Ob Grüezi, Servus oder Hallo – im deutschsprachigen Raum unterscheiden sich nicht nur die Begrüßungen. Das zeigt sich auch im Interview mit Philipp Muster, Direktor des Swiss Shippers’ Councils, und Hagen Pleile, Leiter des BVL Competence Center Austrian Shippers’ Councils, die uns Deutschen einmal den Spiegel vorhalten.

Hagen Pleile, Leiter des BVL Competence Center Austrian Shippers Council, (links) und Philipp Muster, Direktor des Swiss Shippers’ Councils (rechts)
Fotos: ZEISCH.CH, ISTOCKPHOTO/KAMESHKOVA/SVETA_AHO/ALEXANDRA KIRICHENKO

LOGISTICS PILOT: Herr Muster, Herr Pleile, steigen wir doch gleich mal landestypisch ganz direkt ein: Was ist der größte Fauxpas, den wir Deutschen machen können?
HAGEN PLEILE: Ich kann hier natürlich nur nach meinen persönlichen Erfahrungen gehen. Da erlebe ich Deutsche oft als sehr gradlinig und im Vergleich zu uns Österreichern weniger verhandlungsbereit. So nach dem Motto: Ich bearbeite meinen Verhandlungspartner so lange, bis der verzweifelt aufgibt. Bei deutschen Politikern wie Wirtschaftsminister Robert Habeck kommen diese Direktheit und das weniger Ideologische wiederum gut an.
PHILIPP MUSTER: Da kann ich gut anknüpfen: Direktheit ist etwas, was der Schweizer nicht gewohnt ist.
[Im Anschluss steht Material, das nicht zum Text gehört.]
(* ===== verification/_CoqProject ===== *)
-Q . S2P
Prelude.v
RpcApi.v
RpcNet.v
RpcNetFacts.v
KvModel.v
KvSpec.v
KvStore.v
KvSrv.v
ShardCfg.v
Persister.v
TestGroup.v
TestClnt.v
Transport.v
Demux.v
DemuxFacts.v
SockRpc.v
TestConfig.v
Cluster.v
ClusterFacts.v
ClusterMembers.v
ClusterSetup.v
Raft.v
RaftFacts.v
RaftNet.v
RaftLocal.v
RaftWide.v
RaftSafety.v
RaftVolatile.v
RaftQuorum.v
RaftCommit.v
RaftSources.v
RaftApply.v
RaftRuns.v
Rsm.v
RsmFacts.v
Replicas.v
KvRaft.v
KvRaftFacts.v
RsmRuns.v
ReplicaRuns.v
ShardGrp.v
ShardGrpFacts.v
ShardEquiv.v
ShardClerk.v
Migration.v
ShardCtrler.v
ShardKvClient.v
Observe.v
Sse.v
Web.v
WebAdmin.v
Daemon.v
KvTest.v
Annotate.v
Labgob.v
RaftTest.v
RaftTestNet.v
RaftTestRuns.v
ShardTest.v
Linear.v
KvLin.v
ClerkLin.v
KvRaftLin.v
ShardMoves.v
ShardLin.v
ShardSystem.v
Außerdem sind wir auch sehr konsensorientiert und lange Abstimmungen gewohnt, was sich natürlich auf unseren Verhandlungsstil auswirkt. Der für uns wohl größte Fauxpas ist aber, wenn sich Deutsche abmühen, Schweizerdeutsch zu sprechen. Und: Wenn wir in eine Bäckerei gehen, sagen wir nicht wie Deutsche: „Ich hätte gern ein Brot“, sondern wir fragen: „Darf ich bitte ein Brot kaufen?“
PLEILE (lacht): Und wir sagen: „Was hätten’s denn im Angebot?“ – und schon ist der Raum für einen Plausch eröffnet.
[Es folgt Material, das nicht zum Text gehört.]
Lemma u64_add_small x y : 0 ≤ x + y < u64_mod → u64_add x y = x + y.
Proof. apply Z.mod_small. Qed.

(** ** Signed 32-bit conversion (Go's [int32(x)]) *)

Definition i32 (x : Z) : Z := (x + 2 ^ 31) mod 2 ^ 32 - 2 ^ 31.

Lemma i32_small x : - 2 ^ 31 ≤ x < 2 ^ 31 → i32 x = x.
Proof. intros H. unfold i32. rewrite Z.mod_small; lia. Qed.

Lemma i32_range x : - 2 ^ 31 ≤ i32 x < 2 ^ 31.
Proof. unfold i32. pose proof (Z.mod_pos_bound (x + 2 ^ 31) (2 ^ 32)). lia. Qed.

(** ** Signed 64-bit wrap-around (Go's [int64]) *)

Definition i64 (x : Z) : Z := (x + 2 ^ 63) mod 2 ^ 64 - 2 ^ 63.

Lemma i64_small x : - 2 ^ 63 ≤ x < 2 ^ 63 → i64 x = x.
Proof. intros H. unfold i64. rewrite Z.mod_small; lia. Qed.

(** ** Serialised values

    labgob is a thin wrapper around [encoding/gob].  What the code relies on
    is that a value of a registered struct type is encoded to a non-empty byte
    string that decodes to the same value. *)

Abbreviation bytes := (list Byte.byte).

#[global] Instance byte_eq_dec : EqDecision Byte.byte := Byte.byte_eq_dec.

Class Codec (A : Type) := {
  enc : A → bytes;
  dec : bytes → option A;
  dec_enc a : dec (enc a) = Some a;
  enc_nonempty a : enc a ≠ [];
}.

(** A concrete codec for every countable type: the bits of its number. *)
Section countable_codec.
Context {A : Type} `{Countable A}.

Fixpoint bytes_of_pos (p : positive) : bytes :=
  match p with
  | xH => [x02]
  | xO p => x00 :: bytes_of_pos p
  | xI p => x01 :: bytes_of_pos p
  end.

Fixpoint pos_of_bytes (b : bytes) : option positive :=
  match b with
  | [x02] => Some xH
  | x00 :: b => xO <$> pos_of_bytes b
  | x01 :: b => xI <$> pos_of_bytes b
  | _ => None
  end.

Lemma pos_of_bytes_of_pos p : pos_of_bytes (bytes_of_pos p) = Some p.
Proof. induction p as [p IH|p IH|]; cbn; rewrite ?IH; done. Qed.

Program Definition countable_codec : Codec A := {|
  enc a := bytes_of_pos (encode a);
  dec b := pos_of_bytes b ≫= decode;
|}.
Next Obligation. intros a. cbn. rewrite pos_of_bytes_of_pos. apply decode_encode. Qed.
Next Obligation. intros a. cbn. by destruct (encode a). Qed.
End countable_codec.

(** ** Majorities *)

(** Two sets of servers out of [n], each larger than half of them, meet. *)
Lemma majorities_meet (n : Z) (P Q : gset nat) :
  (∀ x, x ∈ P ∪ Q → (x < Z.to_nat n)%nat) →
  0 ≤ n →
  n `div` 2 < Z.of_nat (size P) → n `div` 2 < Z.of_nat (size Q) →
  ∃ x, x ∈ P ∧ x ∈ Q.
Proof.
  intros Hb Hn HP HQ.
  destruct (decide (P ∩ Q = ∅)) as [He|Hne].
  - exfalso.
    assert (size (P ∪ Q) = (size P + size Q)%nat) as Hs by (apply size_union; set_solver).
    assert (P ∪ Q ⊆ set_seq 0 (Z.to_nat n)) as Hsub.
    { intros x Hx. apply elem_of_set_seq. split; [lia|]. cbn. by apply Hb. }
    apply subseteq_size in Hsub.
    rewrite size_set_seq in Hsub. 
    pose proof (Z.div_mod n 2). pose proof (Z.mod_pos_bound n 2). lia.
  - apply set_choose_L in Hne as [x Hx]. exists x. set_solver.
Qed.

(** ** Prefixes of lists *)

Section prefixes.
Context {A : Type}.
Implicit Types (l : list A).

Lemma take_take_eq l1 l2 n m :
  (m ≤ n)%nat → take n l1 = take n l2 → take m l1 = take m l2.
Proof.
  intros Hle H. replace m with (m `min` n)%nat by lia.
  by rewrite <-!take_take, H.
Qed.

Lemma drop_S_tail l n : drop (S n) l = drop n (tail l).
Proof. destruct l; cbn; [by rewrite drop_nil|done]. Qed.

Lemma lookup_take_eq l1 l2 n k :
  (k < n)%nat → take n l1 = take n l2 → l1 !! k = l2 !! k.
Proof.
  intros Hk H. rewrite <-(lookup_take_lt l1 n k), <-(lookup_take_lt l2 n k) by lia.
  by rewrite H.
Qed.
End prefixes.

(** ** Filters, and counting after an update *)

Lemma filter_keep {A} (P : A → Prop) `{!∀ x, Decision (P x)} (l : list A) :
  (∀ x, x ∈ l → P x) → filter P l = l.
Proof.
  induction l as [|x l IH]; intros Hl; cbn; [done|]. rewrite decide_True by (apply Hl; left).
  f_equal. apply IH. intros y Hy. apply Hl. by right.
Qed.

Lemma filter_drop {A} (P : A → Prop) `{!∀ x, Decision (P x)} (l : list A) :
  (∀ x, x ∈ l → ¬ P x) → filter P l = [].
Proof.
  induction l as [|x l IH]; intros Hl; cbn; [done|]. rewrite decide_False by (apply Hl; left).
  apply IH. intros y Hy. apply Hl. by right.
Qed.

Lemma filter_insert_length {A} (P : A → Prop) `{!∀ x, Decision (P x)} (l : list A) i x y :
  l !! i = Some x →
  (length (filter P (<[i := y]> l)) + (if decide (P x) then 1 else 0) =
   length (filter P l) + (if decide (P y) then 1 else 0))%nat.
Proof.
  intros Hl. rewrite insert_take_drop by (by eapply lookup_lt_Some).
  replace (filter P l) with (filter P (take i l ++ x :: drop (S i) l)) by (by rewrite take_drop_middle).
  rewrite !filter_app, !filter_cons, !length_app.
  repeat case_decide; cbn; lia.
Qed.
LOGISTICS PILOT: Also stünde uns etwas mehr Charme und Geschmeidigkeit gut zu Gesicht?
PLEILE: Ja, wir Österreicher haben ein schlechtes Gewissen, wenn man es nicht allen recht machen kann. Da sind uns die Menschen in Bayern und Baden-Württemberg schon ähnlicher als im restlichen Deutschland.
MUSTER: Weniger Überkorrektheit wäre auch gut. Zum Beispiel bei länderübergreifenden Abstimmungen mit dem Zoll sind die Deutschen oft pingelig. Wir, als Dienstleistervolk, sind da sehr pragmatisch und bodenständiger. Etwas mehr Innovationen dürften es da auf deutscher Seite sein.
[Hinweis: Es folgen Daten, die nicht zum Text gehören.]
(* ===== verification/RpcNet.v ===== *)
(** * RpcNet: the network simulator

    Models [src/src/rpc/rpc.go]: the administration of the network (ends,
    servers, connections, parameters), the dispatch of a request to a service
    and a method, and [processReq], the goroutine that carries one request to
    its server and one reply back, or loses either.

    A request in flight is a thread: where its [processReq] is, and what its
    dispatch goroutine has done.  The steps of all threads and of the test that
    reconfigures the network interleave freely; random numbers are part of the
    labels.  The state of the receivers (the peers, the services) is one value
    of type [W], on which a handler is a function.  Servers are pointers into a
    heap, because [isServerDead] compares pointers. *)

From S2P Require Import Prelude.
From Stdlib Require Import Ascii.

(** ** The split of [Raft.AppendEntries] into service and method *)

(** [strings.LastIndex(s, c)] *)
Fixpoint LastIndex (c : ascii) (s : list ascii) : Z :=
  match s with
  | [] => -1
  | x :: s =>
      let r := LastIndex c s in
      if decide (0 ≤ r) then r + 1 else if decide (x = c) then 0 else -1
  end.

Definition dot : ascii := ".".

Definition splitMethod (svcMeth : string) : outcome (string * string) :=
  let s := String.list_ascii_of_string svcMeth in
  let d := LastIndex dot s in
  serviceName ← slice_to s d;
  methodName ← slice_from s (d + 1);
  Ret (String.string_of_list_ascii serviceName, String.string_of_list_ascii methodName).

Lemma LastIndex_none c s : c ∉ s → LastIndex c s = -1.
Proof.
  induction s as [|x s IH]; intros Hc; [done|]. cbn. apply not_elem_of_cons in Hc as [Hx Hs].
  rewrite IH by done. rewrite decide_False by lia. by rewrite decide_False by congruence.
Qed.

Lemma LastIndex_app c s1 s2 : c ∉ s2 → LastIndex c (s1 ++ c :: s2) = zlen s1.
Proof.
  intros Hc. induction s1 as [|x s1 IH]; cbn.
  - rewrite LastIndex_none by done. rewrite decide_False by lia. by rewrite decide_True.
  - rewrite IH. rewrite decide_True by apply zlen_nonneg. by rewrite zlen_cons.
Qed.

(** The method is what follows the last dot. *)
Lemma splitMethod_spec svc meth :
  dot ∉ String.list_ascii_of_string meth →
  splitMethod (svc ++ "." ++ meth) = Ret (svc, meth).
Proof.
  intros Hd. unfold splitMethod.
  assert (String.list_ascii_of_string (svc ++ "." ++ meth) =
          String.list_ascii_of_string svc ++ dot :: String.list_ascii_of_string meth) as ->.
  { induction svc as [|c svc IH]; [done|]. exact (f_equal (cons c) IH). }
  rewrite LastIndex_app by done. set (l1 := String.list_ascii_of_string svc).
  set (l2 := String.list_ascii_of_string meth).
  assert (slice_to (l1 ++ dot :: l2) (zlen l1) = Ret l1) as ->.
  { apply slice_to_Ret. rewrite zlen_app. unfold zlen. split; [cbn; lia|].
    by rewrite Nat2Z.id, take_app_length. }
  cbn. assert (slice_from (l1 ++ dot :: l2) (zlen l1 + 1) = Ret l2) as ->.
  { apply slice_from_Ret. rewrite zlen_app, zlen_cons. unfold zlen. split; [lia|].
    replace (Z.to_nat (Z.of_nat (length l1) + 1)) with (S (length l1)) by lia.
    by rewrite drop_app_ge, Nat.sub_succ_l, Nat.sub_diag by lia. }
  cbn. unfold l1, l2. by rewrite !String.string_of_list_ascii_of_string.
Qed.

Record reqMsg := mkReqMsg { endname : string; svcMeth : string; args : bytes }.
Record replyMsg := mkReplyMsg { rp_ok : bool; rp_reply : bytes }.

Definition failed : replyMsg := mkReplyMsg false [].

Definition SHORTDELAY : Z := 27.
Definition LONGDELAY : Z := 7000.
Definition MAXDELAY : Z := LONGDELAY + 100.
Definition DROPRATE : Z := 100.

(** ** Services and servers *)

Section rpc.
Context {W : Type}.

(** A method with the types of its argument and reply, and what it does. *)
Record Handler := mkHandler {
  hd_arg : Type;
  hd_reply : Type;
  hd_argCodec : Codec hd_arg;
  hd_replyCodec : Codec hd_reply;
  hd_run : hd_arg → W → W * hd_reply;
}.

Inductive Kind := KPtr | KOther.

#[global] Instance Kind_eq_dec : EqDecision Kind.
Proof. solve_decision. Defined.

(** What reflection tells about a method: [In] includes the receiver. *)
Record Method := mkMethod {
  m_Name : string; m_PkgPath : string; m_In : list Kind; m_NumOut : Z; m_Func : Handler }.

Record Service := mkService { svc_name : string; methods : gmap string Method }.

(** [a || b] does not evaluate [b] when [a] holds: [In(2)] is only asked of a
    method with three parameters. *)
Definition unsuitable (m : Method) : outcome bool :=
  if decide (m_PkgPath m ≠ "" ∨ zlen (m_In m) ≠ 3) then Ret true
  else k ← index (m_In m) 2;
       Ret (bool_decide (k ≠ KPtr ∨ m_NumOut m ≠ 0)).

Fixpoint collectMethods (ms : list Method) (acc : gmap string Method) : outcome (gmap string Method) :=
  match ms with
  | [] => Ret acc
  | m :: ms =>
      bad ← unsuitable m;
      collectMethods ms (if bad : bool then acc else <[m_Name m := m]> acc)
  end.

Definition MakeService (name : string) (ms : list Method) : outcome Service :=
  methods ← collectMethods ms ∅; Ret (mkService name methods).

Definition Fcall : Type := string → string → bytes → bytes * bool.
Definition Fdispatch : Type := string → bytes → bytes * bool.

Record Server := mkServer {
  services : gmap string Service; srv_count : Z; dispatchf : option Fdispatch }.

Definition MakeServer : Server := mkServer ∅ 0 None.

Definition SetDispatch (f : Fdispatch) (rs : Server) : Server :=
  mkServer (services rs) (srv_count rs) (Some f).

Definition AddService (svc : Service) (rs : Server) : Server :=
  mkServer (<[svc_name svc := svc]> (services rs)) (srv_count rs) (dispatchf rs).

Definition Server_GetCount (rs : Server) : Z := srv_count rs.

(** [Service.dispatch]: decode the argument, call the method, encode the
    reply.  An argument that does not decode ends the process in [Unmarshall]. *)
Definition Service_dispatch (methname : string) (req : reqMsg) (svc : Service) (w : W)
    : outcome (W * replyMsg) :=
  match methods svc !! methname with
  | None => Panic (Fatal "labrpc.Service.dispatch(): unknown method")
  | Some m =>
      let h := m_Func m in
      match @dec _ (hd_argCodec h) (args req) with
      | None => Panic GobError
      | Some a =>
          let '(w', r) := hd_run h a w in
          Ret (w', mkReplyMsg true (@enc _ (hd_replyCodec h) r))
      end
  end.

Definition Server_dispatch (req : reqMsg) (rs : Server) (w : W) : outcome (Server * W * replyMsg) :=
  let rs := mkServer (services rs) (srv_count rs + 1) (dispatchf rs) in
  names ← splitMethod (svcMeth req);
  match dispatchf rs with
  | Some f =>
      let '(rep, ok) := f (svcMeth req) (args req) in Ret (rs, w, mkReplyMsg ok rep)
  | None =>
      match services rs !! names.1 with
      | Some svc => r ← Service_dispatch names.2 req svc w; Ret (rs, r.1, r.2)
      | None => Panic (Fatal "labrpc.Server.dispatch(): unknown service")
      end
  end.

(** [Dispatch], for a daemon that received the request over a socket. *)
Definition Dispatch (meth clnt : string) (a : bytes) (rs : Server) (w : W)
    : outcome (Server * W * (bytes * bool)) :=
  r ← Server_dispatch (mkReqMsg clnt meth a) rs w;
  Ret (r.1, (rp_reply r.2, rp_ok r.2)).

(** ** The network's state *)

Record ClientEnd := mkClientEnd { ce_endname : string; callf : option Fcall }.

Definition SetCall (f : Fcall) (e : ClientEnd) : ClientEnd := mkClientEnd (ce_endname e) (Some f).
Gibt es denn auch ein positives Image, das Sie uns Deutschen zuschreiben?
PLEILE: Das ist ganz klar die wirtschaftliche Stärke. Und da fragen wir uns natürlich: Was macht die Deutschen so erfolgreich? In manchen Grundzügen ist die Direktheit also gut. Unter Österreichern ist zum Beispiel oft nicht klar, was der Verhandlungspartner will. Wir Österreicher finden daher auch manchmal kein Ende. Da können mehr Hartnäckigkeit und Klarheit durchaus positiv sein, auch wenn es zum Teil negativ rüberkommt. Das könnte man sich aneignen, um eigene Sachen schneller vorwärtszubringen.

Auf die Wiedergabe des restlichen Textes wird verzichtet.